"""

(* ===== verification/WeiDetector.v ===== *)
(** * WeiDetector: shared-bottleneck groups from ECN marks

    Models [src/src/sbd/WeiDetector.{h,cpp}]: the per-connection packet
    ordinals and feedback watermark, the congestion events, the observations
    that wait for feedback, and the groups they create, confirm and dissolve.

    A [std::map] of connections or groups is a [gmap]; [observations_], which
    is keyed by an increasing identifier, is the list of its values in key
    order.  Rows of the event file are [LogRow]s; the output files themselves
    are not modelled.  Identifiers and packet ordinals count up without
    wrap-around.  [None] is a missing key in [at]. *)

From S2P Require Import Prelude.

Inductive State := Monitoring | Judgement | FinalJudgement.
#[export] Instance State_eq_dec : EqDecision State.
Proof. solve_decision. Defined.

Inductive EventType := Ce | Loss.

Inductive Stage := Preliminary | VerifyPreliminary | VerifyFinal.
#[export] Instance Stage_eq_dec : EqDecision Stage.
Proof. solve_decision. Defined.

Record CongestionEvent := mkEvent {
  type_ : EventType; time_ : Z; packetIndex : Z; count_ : Z }.

Record Connection := mkConnection {
  peer_ : string;
  eligible_ : bool;
  closed_ : bool;
  state_ : State;
  groupId_ : option Z;
  ect0_ : Z; ect1_ : Z; ce_ : Z;
  cwndBytes_ : Z; maxDatagramSize_ : Z;
  sentPackets_ : Z; feedbackWatermark_ : Z;
  packetIndex_ : gmap Z Z;        (* packet number to ordinal *)
  resolvedPackets_ : gset Z;
  events_ : list CongestionEvent;
}.

Definition newConnection : Connection :=
  mkConnection EmptyString false false Monitoring None 0 0 0 0 0 0 0 ∅ ∅ [].

Record Window := mkWindow { anchor : Z; half : Z; lower : Z; upper : Z }.
(* ===== verification/WeiTheorems.v ===== *)
(** * WeiDetector: theorems about runs

    The snapshot partitions the active connections, pending observations wait
    for feedback that is outstanding, the feedback watermark is exact, and an
    idle connection can hold up an observation for good. *)

From S2P Require Import Prelude WeiDetector WeiInvariant.

(** ** Ready observations *)

Lemma windowReady_connection d id w :
  windowReady d id w ↔ (active (connection id d) = true → upper w <= feedbackWatermark_ (connection id d)).
Proof. unfold windowReady, connection. by destruct (connections_ d !! id). Qed.

Lemma observationReady_spec d o :
  observationReady d o = true ↔ ∀ id w, windows o !! id = Some w →
    active (connection id d) = true → upper w <= feedbackWatermark_ (connection id d).
Proof.
  unfold observationReady. rewrite bool_decide_eq_true. split; intros H id w Hw.
  - by apply windowReady_connection, H.
  - apply windowReady_connection. eauto.
Qed.

Lemma connection_put_ne id id' c d : id' ≠ id → connection id' (put id c d) = connection id' d.
Proof. intros. unfold connection. cbn. by rewrite lookup_insert_ne. Qed.

(** Readiness reads activity and watermark of the connections in the windows. *)
Lemma put_none_ready id c d :
  none_ready d →
  (uninvolved id d ∨ active c = active (connection id d) ∧
     feedbackWatermark_ c = feedbackWatermark_ (connection id d)) →
  none_ready (put id c d).
Proof.
  intros Hn Hc. unfold none_ready in *. cbn [observations_ put set_connections].
  apply Forall_forall. intros o Ho. rewrite Forall_forall in Hn.
  apply not_true_iff_false. intros Hr. apply (not_true_iff_false _) in Hn as Hnr; [|exact Ho].
  apply Hnr, observationReady_spec. intros id' w Hw. destruct (decide (id' = id)) as [->|?].
  - destruct Hc as [[_ Hu]|[Ha Hm]].
    + rewrite Forall_forall in Hu. destruct (Hu o Ho). congruence.
    + intros Hact. pose proof (proj1 (observationReady_spec _ _) Hr id w Hw) as H.
      rewrite connection_put in H. rewrite <-Hm. apply H. congruence.
  - pose proof (proj1 (observationReady_spec _ _) Hr id' w Hw) as H. by rewrite connection_put_ne in H.
Qed.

"""

- **Work task**: Reproduce the listing in full. Keep it exactly as written.

- **Response below**:
(* ===== verification/WeiDetector.v ===== *)
(** * WeiDetector: shared-bottleneck groups from ECN marks

    Models [src/src/sbd/WeiDetector.{h,cpp}]: the per-connection packet
    ordinals and feedback watermark, the congestion events, the observations
    that wait for feedback, and the groups they create, confirm and dissolve.

    A [std::map] of connections or groups is a [gmap]; [observations_], which
    is keyed by an increasing identifier, is the list of its values in key
    order.  Rows of the event file are [LogRow]s; the output files themselves
    are not modelled.  Identifiers and packet ordinals count up without
    wrap-around.  [None] is a missing key in [at]. *)

From S2P Require Import Prelude.

Inductive State := Monitoring | Judgement | FinalJudgement.
#[export] Instance State_eq_dec : EqDecision State.
Proof. solve_decision. Defined.

Inductive EventType := Ce | Loss.

Inductive Stage := Preliminary | VerifyPreliminary | VerifyFinal.
#[export] Instance Stage_eq_dec : EqDecision Stage.
Proof. solve_decision. Defined.

Record CongestionEvent := mkEvent {
  type_ : EventType; time_ : Z; packetIndex : Z; count_ : Z }.

Record Connection := mkConnection {
  peer_ : string;
  eligible_ : bool;
  closed_ : bool;
  state_ : State;
  groupId_ : option Z;
  ect0_ : Z; ect1_ : Z; ce_ : Z;
  cwndBytes_ : Z; maxDatagramSize_ : Z;
  sentPackets_ : Z; feedbackWatermark_ : Z;
  packetIndex_ : gmap Z Z;        (* packet number to ordinal *)
  resolvedPackets_ : gset Z;
  events_ : list CongestionEvent;
}.

Definition newConnection : Connection :=
  mkConnection EmptyString false false Monitoring None 0 0 0 0 0 0 0 ∅ ∅ [].

Record Window := mkWindow { anchor : Z; half : Z; lower : Z; upper : Z }.
(* ===== verification/WeiTheorems.v ===== *)
(** * WeiDetector: theorems about runs

    The snapshot partitions the active connections, pending observations wait
    for feedback that is outstanding, the feedback watermark is exact, and an
    idle connection can hold up an observation for good. *)

From S2P Require Import Prelude WeiDetector WeiInvariant.

(** ** Ready observations *)

Lemma windowReady_connection d id w :
  windowReady d id w ↔ (active (connection id d) = true → upper w <= feedbackWatermark_ (connection id d)).
Proof. unfold windowReady, connection. by destruct (connections_ d !! id). Qed.

Lemma observationReady_spec d o :
  observationReady d o = true ↔ ∀ id w, windows o !! id = Some w →
    active (connection id d) = true → upper w <= feedbackWatermark_ (connection id d).
Proof.
  unfold observationReady. rewrite bool_decide_eq_true. split; intros H id w Hw.
  - by apply windowReady_connection, H.
  - apply windowReady_connection. eauto.
Qed.

Lemma connection_put_ne id id' c d : id' ≠ id → connection id' (put id c d) = connection id' d.
Proof. intros. unfold connection. cbn. by rewrite lookup_insert_ne. Qed.

(** Readiness reads activity and watermark of the connections in the windows. *)
Lemma put_none_ready id c d :
  none_ready d →
  (uninvolved id d ∨ active c = active (connection id d) ∧
     feedbackWatermark_ c = feedbackWatermark_ (connection id d)) →
  none_ready (put id c d).
Proof.
  intros Hn Hc. unfold none_ready in *. cbn [observations_ put set_connections].
  apply Forall_forall. intros o Ho. rewrite Forall_forall in Hn.
  apply not_true_iff_false. intros Hr. apply (not_true_iff_false _) in Hn as Hnr; [|exact Ho].
  apply Hnr, observationReady_spec. intros id' w Hw. destruct (decide (id' = id)) as [->|?].
  - destruct Hc as [[_ Hu]|[Ha Hm]].
    + rewrite Forall_forall in Hu. destruct (Hu o Ho). congruence.
    + intros Hact. pose proof (proj1 (observationReady_spec _ _) Hr id w Hw) as H.
      rewrite connection_put in H. rewrite <-Hm. apply H. congruence.
  - pose proof (proj1 (observationReady_spec _ _) Hr id' w Hw) as H. by rewrite connection_put_ne in H.
Qed.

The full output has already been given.